ELON Musk ce l’ha con i giornalisti. Non è certo

L'idea di Elon Musk: "Voglio un TripAdvisor per i giornalisti"

ELON Musk ce l’ha con i giornalisti. Non è certo il primo, non sarà l’ultimo. Nelle ultime ore non sembra twittare d’altro, sul suo profilo ufficiale sul social dell’uccellino. La ragione iniziale è un articolo che si concentra su alcuni difetti di costruzione della Model 3, l’ultimo modello dell’azienda di auto elettriche Tesla che ha fondato, e altre inchieste, per esempio quella del Center for Investigative Reporting del mese scorso, in cui si racconta la scarsa trasparenza del gruppo sugli infortuni agli operai nelle sue fabbriche. Non solo, nel mirino del potente imprenditore anche il modo in cui i giornali seguirebbero gli incidenti legati alle funzionalità di guida autonoma dei modelli della casa.
  Così, da ieri, il frizzante inventore ha iniziato a scagliarsi contro giornalisti, editori e testate allargando il discorso, facendone un tema filosofico, approfondendo le ragioni per le quali, a suo avviso, la stampa avrebbe perso credibilità. E raccogliendo perfino il plauso del figlio di Donald Trump, che ha recuperato uno di questi deliri per rilanciarlo sul suo profilo: “L’ipocrisia bigotta dei grandi gruppi mediatici che assicurano di pubblicare la verità ma poi diffondono il necessario per edulcorare il falso: ecco perché il pubblico non li rispetta più” ha twittato Musk fra interventi nuovi di zecca e commenti ai moltissimi che lo supportano o lo contestano. Non una parola sull’entusiasmo per le imprese dei razzi riutilizzabili Falcon né sul continuo fracasso, puntualmente coperto dalla stampa, sulle sue più strampalate idee di marketing e poco più, dai lanciafiamme in giù.
 
Going to create a site where the public can rate the core truth of any article & track the credibility score over time of each journalist, editor & publication. Thinking of calling it Pravda …
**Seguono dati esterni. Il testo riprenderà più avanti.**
(* ===== verification/CharDriverRead.v ===== *)
(** * [aesd_read] implements [aread]

    First the rules for the calls that only look at the device, whatever the
    other threads do meanwhile ([reader]); then [aesd_read], whose answer on
    every branch is [read_result]. *)

From S2P Require Import Prelude Memory CircularBuffer DeviceSpec Kernel Steps CharDriver.
From S2P Require Import CharDriverSpec RelyGuarantee CharDriverInv.

Section reader.
Context `{K : Kernel} {HK : KernelLaws K} (R : adev → answer → Prop).
Implicit Types (s : kstate module_state) (ll : list placed) (b : aesd_circular_buffer).

(** The call holds the mutex, and the buffer [b] is the lines [ll]. *)
Definition inside b ll s : Prop := held s = true ∧ cb s = b ∧ view s ll.

Lemma inside_keeps b ll s s' : inside b ll s → keeps s s' → inside b ll s'.
Proof. intros (Hl & Hb & Hv) (H1 & H2 & H3). split_and!; [congruence..|by apply H3]. Qed.

Lemma inside_lines b ll s : inside b ll s → lines_ok b ll.
Proof. by intros (_ & <- & [Hok _]). Qed.

Lemma rg_reader_lock {A} (k : Z → prog state A) Q s :
  (∀ s b ll, inside b ll s → rg (reader R) true None (k 0%Z) Q s) →
  (∀ s, lock_failed → rg (reader R) false None (k (- EINTR)%Z) Q s) →
  rg (reader R) false None (lock_statement ≫= k) Q s.
Proof.
  intros Hok Hf. apply rg_lock; [|by eauto].
  intros s0 s1 _ _ Hl (ll & Hv). apply (Hok _ (cb s1) ll).
  split_and!; [done|done|]. by eapply view_same.
Qed.

(** A statement that only moves the kernel's counter. *)
Lemma rg_inside {A B} (m : M state B) (k : B → prog state A) Q b ll s :
  inside b ll s →
  (∀ s0, inside b ll s0 →
     wp m safe (λ x s', ticked s0 s' ∧
                (inside b ll s' → rg (reader R) true None (k x) Q s')) s0) →
  rg (reader R) true None (act m ≫= k) Q s.
Proof.
  intros Hi Hm. apply rg_act. intros s0 Hr. assert (inside b ll s0) as Hi0
    by (by eapply inside_keeps; [|by apply Hr]).
  eapply wp_mono; [by apply Hm|done|]. intros x s' [Ht Hk]. split; [done|].
  by eapply Hk, inside_keeps, ticked_keeps.
Qed.

(** Every reader that took the mutex ends like this. *)
Lemma rg_reader_unlock {A} (ans : A → answer) (r : A) b ll s :
  inside b ll s → (∀ a, adev_wf a → alines a = ll.*2 → R a (ans r)) →
  rg (reader R) true None (unlock_statement;; mret r) (returns (reader R) ans) s.
Proof.
  intros Hi HR. apply rg_unlock. intros s0 Hr. exists (ans r), (adev_empty, []).
  assert (inside b ll s0) as (_ & _ & Hv) by (by eapply inside_keeps; [|by apply Hr]).
  split.
  - intros a Hwf Hin. apply HR; [done|]. by eapply lines_in_view.
  - apply rg_ret. intros s1 _. split; [done|]. by eexists.
Qed.

(** And one that did not like this. *)
Lemma rg_reader_ret {A} (ans : A → answer) (r : A) s :
  (∀ a, adev_wf a → R a (ans r)) →
  rg (reader R) false None (mret r) (returns (reader R) ans) s.
Proof.
  intros HR. apply rg_ret. intros s0 _. split; [done|]. exists (adev_empty, []).
  done.
Qed.

Lemma cb_run_pure {A} (m : M aesd_circular_buffer A) a s :
  m (cb s) = Ok a (cb s) → cb_run m s = Ok a s.
Proof.
  intros Hm. unfold cb_run. rewrite Hm. by destruct s as [? ? [[] ?]].
Qed.

(** The search, on the lines. *)
Lemma rg_find {A} off (k : option (Z * Z) → prog state A) Q b ll s :
  inside b ll s → (0 ≤ off < 2 ^ 64)%Z →
  (∀ s', inside b ll s' →
     rg (reader R) true None
       (k (prod_map (slot b) id <$> locate ((λ l : list byte, len l) <$> ll.*2) off)) Q s') →
  rg (reader R) true None
    (act (cb_run (aesd_circular_buffer_find_entry_offset_for_fpos off)) ≫= k) Q s.
Proof.
  intros Hi Hoff Hk. eapply rg_inside; [done|]. intros s0 Hi0.
  pose proof (inside_lines _ _ _ Hi0) as Hok. unfold wp.
  rewrite (cb_run_pure _ _ s0 (find_spec _ off (ok_cb _ _ (proj1 (proj2 (proj2 Hi0))))
    (queue_sizes_nonneg (proj1 (proj2 (proj2 Hi0)))) Hoff)).
  destruct Hi0 as (Hl & Hb & Hv). rewrite Hb, (queue_sizes Hok). split; [done|]. by apply Hk.
Qed.

Lemma rg_load_entry {A} i e (k : aesd_buffer_entry → prog state A) Q b ll s :
  inside b ll s → entry b !! Z.to_nat i = Some e →
  (∀ s', inside b ll s' → rg (reader R) true None (k e) Q s') →
  rg (reader R) true None (act (cb_run (load_entry i)) ≫= k) Q s.
Proof.
  intros Hi He Hk. eapply rg_inside; [done|]. intros s0 Hi0.
  unfold wp. rewrite (cb_run_pure _ e); [split; [done|by apply Hk]|].
  destruct Hi0 as (_ & -> & _). unfold load_entry. cbv [mbind M_bind gets id]. by rewrite He.
Qed.

Lemma rg_copy_to_user {A} x off n r (k : Z * list byte → prog state A) Q b ll s :
  inside b ll s → x ∈ ll → bytes_load x.2 off n = Some r →
  (∀ s', inside b ll s' → rg (reader R) true None (k (0%Z, r)) Q s') →
  (∀ s' left bs', copy_failed n → left ≠ 0%Z → inside b ll s' →
     rg (reader R) true None (k (left, bs')) Q s') →
  rg (reader R) true None (act (copy_to_user (Ptr x.1 off) n) ≫= k) Q s.
Proof.
  intros Hi Hx Hr Hok Hf. eapply rg_inside; [done|]. intros s0 Hi0.
  unfold copy_to_user. wp_step. unfold kread. wp_steps.
  destruct Hi0 as (_ & _ & [_ Hin]). rewrite (Hin _ Hx), Hr. wp_steps. unfold tick. wp_steps.
  split; [done|]. destruct (decide (user_uncopied (ktick s0) n = 0%Z)) as [E|E].
  - rewrite E, Z.sub_0_r, take_ge; [by apply Hok|].
    unfold bytes_load in Hr. case_decide; simplify_eq. rewrite length_take. lia.
  - apply Hf; [by exists (ktick s0)|done].
Qed.

(** Without other threads a reader leaves the device alone. *)
Lemma wp_reader {A} (p : prog state A) (ans : A → answer) s a leaks :
  driver_repr s a leaks → rg (reader R) false None p (returns (reader R) ans) s →
  wp (run p) safe (λ x s', driver_repr s' a leaks ∧ R a (ans x)) s.
Proof.
  intros Hs Hp. pose proof Hs as (ll & pt & Hr & -> & Hwf & Hpt).
  pose proof (repr_view _ _ _ _ _ _ Hr) as Hv.
  eapply wp_mono; [eapply (rg_run (reader R) unlocked_same (λ _, ticked_same) (λ _ _ H, H) false None p _ s)|done|].
  - apply repr_st in Hr as [_ Hok]. apply (ok_lock _ _ _ _ Hok).
  - by exists ll.
  - exact Hp.
  - intros x s' ([Hh Hd] & h & pr & Hl & Hcom & -> & g & _ & Hpr). split.
    + exists ll, pt. split; [|done]. destruct Hr as (m & Hm & [Hm' Hheap]). exists m.
      split; [done|]. split; [|by rewrite Hh].
      rewrite <-Hm' in *. pose proof (ok_lock _ _ _ _ Hm) as Hl0.
      destruct (kdev s) as [[] ?], (kdev s') as [[] ?]; simpl in *. by simplify_eq.
    + assert (∀ s1, unlocked_same s s1 → lines_in s1 (alines (adev_of ll pt))) as Hin.
      { intros s1 Hs1. exists ll. split; [by eapply view_same|done]. }
      destruct pr as [[x' g']|].
      * destruct Hpr as [<- ->], Hcom as [?|(s1 & Hs1 & Hc)]; [done|]. by apply Hc, Hin.
      * by apply Hpr.
Qed.
End reader.

Section read.
Context `{K : Kernel} {HK : KernelLaws K}.
Implicit Types (ll : list placed).

(** A located position lies inside the contents. *)
Lemma locate_bound b ll off i o :
  lines_ok b ll → (0 ≤ off)%Z →
  locate ((λ l : list byte, len l) <$> ll.*2) off = Some (i, o) →
  ∃ x, ll !! i = Some x ∧ (0 ≤ o < len x.2)%Z ∧ (off + len x.2 ≤ 12 * 2 ^ 32)%Z.
Proof.
  intros Hok Hoff Hloc. pose proof (content_bound Hok) as Hb.
  destruct (locate_Some _ _ _ _ Hoff Hloc) as (l & Hl & Ho & E).
  rewrite list_lookup_fmap in Hl. apply fmap_Some in Hl as (x & Hx & ->).
  exists x. split; [done|]. split; [done|].
  pose proof (Forall_lookup_1 _ _ _ _ (ok_fits _ _ Hok) Hx) as Hf. unfold fits in Hf.
  pose proof kmalloc_max.
  assert (len (concat (take i ll.*2)) ≤ len (concat ll.*2))%Z; [|lia].
  rewrite <-(take_drop i ll.*2) at 2. rewrite concat_app, length_app. lia.
Qed.

(** The copy is bounded by the rest of the line and by [count]. *)
Lemma read_take (l : list byte) (o count : Z) :
  (0 ≤ o < len l)%Z → (0 ≤ count)%Z →
  let n := ((len l - o) `min` count)%Z in
  take (Z.to_nat count) (drop (Z.to_nat o) l) = take (Z.to_nat n) (drop (Z.to_nat o) l)
  ∧ len (take (Z.to_nat n) (drop (Z.to_nat o) l)) = n
  ∧ bytes_load l o n = Some (take (Z.to_nat n) (drop (Z.to_nat o) l)).
Proof.
  intros Ho Hc n. split_and!.
  - subst n. destruct (decide (len l - o ≤ count)%Z);
      [rewrite Z.min_l by lia|by rewrite Z.min_r by lia].
    rewrite !take_ge; rewrite ?length_drop; [done|lia..].
  - rewrite length_take, length_drop. lia.
  - unfold bytes_load. by rewrite decide_True by lia.
Qed.

(** A non-negative position is the [size_t] the search sees. *)
Lemma u64_pos_small f_pos :
  (- 2 ^ 63 ≤ f_pos < 2 ^ 63)%Z → (u64 f_pos < 2 ^ 63)%Z → u64 f_pos = f_pos.
Proof.
  intros Hp Hu. unfold u64, u_wrap in *. destruct (decide (0 ≤ f_pos)%Z).
  - rewrite Z.mod_small; lia.
  - rewrite <-(Z.mod_add f_pos 1), Z.mod_small in Hu by lia. lia.
Qed.

(** What a read of the lines [ll] returns. *)
Lemma read_lines_ok ll count f_pos bs a :
  alines a = ll.*2 →
  bs = match locate ((λ l : list byte, len l) <$> ll.*2) (u64 f_pos) with
       | Some (i, o) => take (Z.to_nat count) (drop (Z.to_nat o) (ll.*2 !!! i))
       | None => []
       end →
  performs a (Read count f_pos) (len bs, (f_pos + len bs)%Z, bs) a.
Proof. intros Ha ->. constructor. apply read_ok. unfold aread. by rewrite Ha. Qed.

(** [aesd_read] returns what [read_result] says, whatever other threads do
    before, between and after its statements. *)
Lemma aesd_read_rg count f_pos s :
  (0 ≤ count < 2 ^ 63)%Z → (- 2 ^ 63 ≤ f_pos < 2 ^ 63)%Z →
  let ro := reader (λ a x, performs a (Read count f_pos) x a) in
  rg ro false None (aesd_read count f_pos) (returns ro id) s.
Proof.
  intros Hcount Hpos ro. assert (0 ≤ u64 f_pos < 2 ^ 64)%Z as Hu by (by apply u_wrap_range).
  unfold aesd_read. apply rg_reader_lock; cycle 1.
  { intros s1 Hf. rewrite decide_True by done. apply rg_reader_ret.
    intros a _. constructor. by apply read_interrupted. }
  intros s1 b ll Hi1. rewrite decide_False by (intros Hn; by apply Hn).
  pose proof (inside_lines _ _ _ Hi1) as Hok.
  eapply rg_find; [done..|]. intros s2 Hi2.
  pose proof (λ bs a, read_lines_ok ll count f_pos bs a) as Hread.
  destruct (locate _ (u64 f_pos)) as [[i o]|] eqn:Hloc; cbn [fmap option_fmap option_map]; cycle 1.
  { eapply rg_reader_unlock; [done|]. intros a _ Ha.
    specialize (Hread [] a Ha eq_refl). simpl in Hread. by rewrite Z.add_0_r in Hread. }
  destruct (locate_bound _ _ _ _ _ Hok (proj1 Hu) Hloc) as (x & Hx & Ho & Hb).
  destruct (read_take x.2 o count Ho ltac:(lia)) as (Htake & Hlen & Hload).
  rewrite (list_lookup_total_correct _ i x.2), Htake in Hread by (by rewrite list_lookup_fmap, Hx).
  cbn [prod_map fst snd]. change (id o) with o.
  eapply rg_load_entry; [done|by eapply slot_lookup|]. intros s3 Hi3. cbn [line_entry esize buffptr].
  rewrite (u64_small (len x.2 - o)) by lia. set (n := ((len x.2 - o) `min` count)%Z) in *.
  rewrite (s64_small n) by lia. case_decide as Hz.
  { rewrite Hz in *. eapply rg_reader_unlock; [done|]. intros a _ Ha.
    specialize (Hread _ a Ha eq_refl). simpl in Hread. by rewrite Z.add_0_r in Hread. }
  rewrite (u64_small n) by lia. cbn [ptr_add]. rewrite Z.add_0_l.
  eapply rg_copy_to_user; [done|by eapply list_elem_of_lookup_2|done|..].
  - intros s4 Hi4. rewrite decide_False by (intros Hn; by apply Hn).
    rewrite s64_small by (rewrite <-(u64_pos_small f_pos) by lia; lia).
    eapply rg_reader_unlock; [done|]. intros a _ Ha.
    specialize (Hread _ a Ha eq_refl). by rewrite Hlen in Hread.
  - intros s4 lft bs' Hf Hl Hi4. rewrite decide_True by done.
    eapply rg_reader_unlock; [done|]. intros a _ Ha.
    constructor. by eapply read_fault.
Qed.

Lemma aesd_read_spec s a leaks count f_pos :
  driver_repr s a leaks → (0 ≤ count < 2 ^ 63)%Z → (- 2 ^ 63 ≤ f_pos < 2 ^ 63)%Z →
  wp (run (aesd_read count f_pos)) safe
    (λ r s', driver_repr s' a leaks ∧ read_result a count f_pos r.1.1 r.1.2 r.2) s.
Proof.
  intros Hs Hc Hp. eapply wp_mono; [eapply wp_reader; [done|by apply aesd_read_rg]|done|].
  intros [[r p] bs] s' [Hs' Hr]. split; [done|]. simpl in Hr. by inversion Hr.
Qed.
End read.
— Elon Musk (@elonmusk) 23 maggio 2018 Poi il passaggio su Trump: “Ogni volta che qualcuno critica i media questi urlano “Sei come Trump!”. Perché pensate che sia stato eletto? Perché nessuno vi crede più, avete perso credibilità molto tempo fa”. Alla fine la proposta choc: aprire un sito in cui valutare la credibilità dei giornalisti. Prima propone di battezzarlo “Pravda”, dal nome dell’organo ufficiale di stampa del Partito comunista sovietico, poi si ricorda di avere nell’enorme pancia delle sue proprietà un dominio già pronto, “You’re right!”, che potrebbe fare al caso. Una specie di TripAdvisor o Booking ma per la stampa, dove votare – chissà, magari con piccole penne al posto delle cinque stelle? – l’affidabilità di chi lavora nell’informazione. Per sondare la sua idea il cofondatore di PayPal lancia anche un sondaggio via Twitter ai suoi quasi 22 milioni di seguaci.
 
Secondo Musk, non nuovo a polemiche simili specialmente negli ultimi tempi, il problema starebbe nella necessità di raccogliere visite e pubblicità da parte della stampa. Anche se poi si lascia andare al più elementare complottismo, tentando di avvalorare la tesi secondo cui la ragione di tanta attenzione (negativa) nei confronti di Tesla sarebbe dal individuare nel fatto che la sua società non fa pubblicità mentre le aziende petrolifere sì. E così via, in una vera mutazione pseudotrumpiana. La campagna non sembra essersi fermata. Dopo alcune ore di pausa, infatti, Musk ha ripreso a twittare nella mattinata (italian) di giovedì passando ai toni dello sberleffo: “Fora media, potete farlo! Fate votare le persone per voi”.